(* ===== verification/VmSpec.v ===== *)
(** * The page tables as a map from pages to entries

    [pt_ok s pgdir T free]: in the kernel memory of [s], [pgdir] is a page directory whose user
    part refers to the page tables [T] (by directory index), all distinct pages, none of them on
    the free list [free]. [pte_of] is the entry such tables hold for an address. *)

From S2P Require Import Prelude Types Monad Sched Mem Kalloc Bio Fs Vm.

(** Inclusion of explicit lists. *)
Ltac inlist := intros ?; rewrite ?elem_of_cons, ?elem_of_app, ?elem_of_nil; tauto.

(** ** Entries: a page address and flags *)

Lemma land_aligned a f : a mod 4096 = 0 -> 0 <= f < 4096 -> Z.land a f = 0.
Proof.
  intros Ha Hf. rewrite <- (Z.mod_small f (2 ^ 12)) by lia. rewrite <- Z.land_ones by lia.
  rewrite (Z.land_comm f), Z.land_assoc, Z.land_ones by lia. change (2 ^ 12) with 4096. by rewrite Ha.
Qed.

Lemma lor_aligned a f : a mod 4096 = 0 -> 0 <= f < 4096 -> Z.lor a f = a + f.
Proof. intros Ha Hf. symmetry. apply Z.add_nocarry_lor. by apply land_aligned. Qed.

Lemma addr_flags a f :
  a mod 4096 = 0 -> 0 <= f < 4096 -> PTE_ADDR (Z.lor a f) = a /\ PTE_FLAGS (Z.lor a f) = f.
Proof.
  intros Ha Hf. rewrite lor_aligned by done. split.
  - change (PTE_ADDR (a + f)) with (PGROUNDDOWN (a + f)). rewrite round_down_mod. unfold PGSIZE.
    rewrite Z.add_mod, Ha, Z.add_0_l, Z.mod_mod, Z.mod_small by lia. lia.
  - unfold PTE_FLAGS. change 4095 with (Z.ones 12). rewrite Z.land_ones by lia. change (2 ^ 12) with 4096.
    rewrite Z.add_mod, Ha, Z.add_0_l, Z.mod_mod, Z.mod_small by lia. done.
Qed.

Lemma has_flags a f m :
  a mod 4096 = 0 -> 0 <= f < 4096 -> 0 <= m < 4096 -> has (Z.lor a f) m = has f m.
Proof.
  intros Ha Hf Hm. unfold has. rewrite Z.land_lor_distr_l. by rewrite (land_aligned a m), Z.lor_0_l.
Qed.

Lemma lor_flags_bound f g : 0 <= f < 4096 -> 0 <= g < 4096 -> 0 <= Z.lor f g < 4096.
Proof.
  intros Hf Hg. split; [apply Z.lor_nonneg; lia|].
  assert (Z.lor f g = Z.lor f g mod 2 ^ 12) as ->; [|apply Z.mod_pos_bound; lia].
  rewrite <- Z.land_ones, Z.land_lor_distr_l, !Z.land_ones, !Z.mod_small by lia. done.
Qed.

(** ** Directory and table indices *)

Lemma land_511 x : Z.land x PXMASK = x mod 512.
Proof. change PXMASK with (Z.ones 9). by rewrite Z.land_ones. Qed.

Lemma PDX_div va : PDX va = va / 2097152 mod 512.
Proof. unfold PDX, PDXSHIFT. rewrite land_511, Z.shiftr_div_pow2 by lia. done. Qed.
Lemma PTX_div va : PTX va = va / 4096 mod 512.
Proof. unfold PTX, PTXSHIFT. rewrite land_511, Z.shiftr_div_pow2 by lia. done. Qed.

Lemma PDX_bound va : 0 <= PDX va < 512.
Proof. rewrite PDX_div. apply Z.mod_pos_bound. lia. Qed.
Lemma PTX_bound va : 0 <= PTX va < 512.
Proof. rewrite PTX_div. apply Z.mod_pos_bound. lia. Qed.

(** User addresses: those the directory's first 510 entries cover. *)
Definition USERTOP : Z := 1069547520.
Definition user_va (va : Z) : Prop := 0 <= va < USERTOP.

Lemma user_PDX va : user_va va -> PDX va = va / 2097152 /\ 0 <= PDX va < 510.
Proof.
  unfold user_va, USERTOP. intros H. rewrite PDX_div.
  assert (0 <= va / 2097152 < 510).
  { split; [apply Z.div_pos; lia|apply Z.div_lt_upper_bound; lia]. }
  rewrite Z.mod_small by lia. lia.
Qed.

(** The indices determine the page. *)
Lemma page_indices va va' :
  user_va va -> user_va va' -> PDX va = PDX va' -> PTX va = PTX va' -> va / 4096 = va' / 4096.
Proof.
  intros Hv Hv' Hd Ht. destruct (user_PDX va Hv) as [E _]. destruct (user_PDX va' Hv') as [E' _].
  rewrite PTX_div, PTX_div in Ht.
  assert (forall x, x / 2097152 = x / 4096 / 512) as Hdd by (intros x; by rewrite Z.div_div by lia).
  rewrite E, E', !Hdd in Hd.
  rewrite (Z.div_mod (va / 4096) 512), (Z.div_mod (va' / 4096) 512) by lia. lia.
Qed.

[Exercise directions] Produce an exact repeat of the lines from the one containing "Lemma PTX_div va" through the last line of the data, and nothing more.

[Answer to this problem]
Lemma PTX_div va : PTX va = va / 4096 mod 512.
Proof. unfold PTX, PTXSHIFT. rewrite land_511, Z.shiftr_div_pow2 by lia. done. Qed.

Lemma PDX_bound va : 0 <= PDX va < 512.
Proof. rewrite PDX_div. apply Z.mod_pos_bound. lia. Qed.
Lemma PTX_bound va : 0 <= PTX va < 512.
Proof. rewrite PTX_div. apply Z.mod_pos_bound. lia. Qed.

(** User addresses: those the directory's first 510 entries cover. *)
Definition USERTOP : Z := 1069547520.
Definition user_va (va : Z) : Prop := 0 <= va < USERTOP.

Lemma user_PDX va : user_va va -> PDX va = va / 2097152 /\ 0 <= PDX va < 510.
Proof.
  unfold user_va, USERTOP. intros H. rewrite PDX_div.
  assert (0 <= va / 2097152 < 510).
  { split; [apply Z.div_pos; lia|apply Z.div_lt_upper_bound; lia]. }
  rewrite Z.mod_small by lia. lia.
Qed.

(** The indices determine the page. *)
Lemma page_indices va va' :
  user_va va -> user_va va' -> PDX va = PDX va' -> PTX va = PTX va' -> va / 4096 = va' / 4096.
Proof.
  intros Hv Hv' Hd Ht. destruct (user_PDX va Hv) as [E _]. destruct (user_PDX va' Hv') as [E' _].
  rewrite PTX_div, PTX_div in Ht.
  assert (forall x, x / 2097152 = x / 4096 / 512) as Hdd by (intros x; by rewrite Z.div_div by lia).
  rewrite E, E', !Hdd in Hd.
  rewrite (Z.div_mod (va / 4096) 512), (Z.div_mod (va' / 4096) 512) by lia. lia.
Qed.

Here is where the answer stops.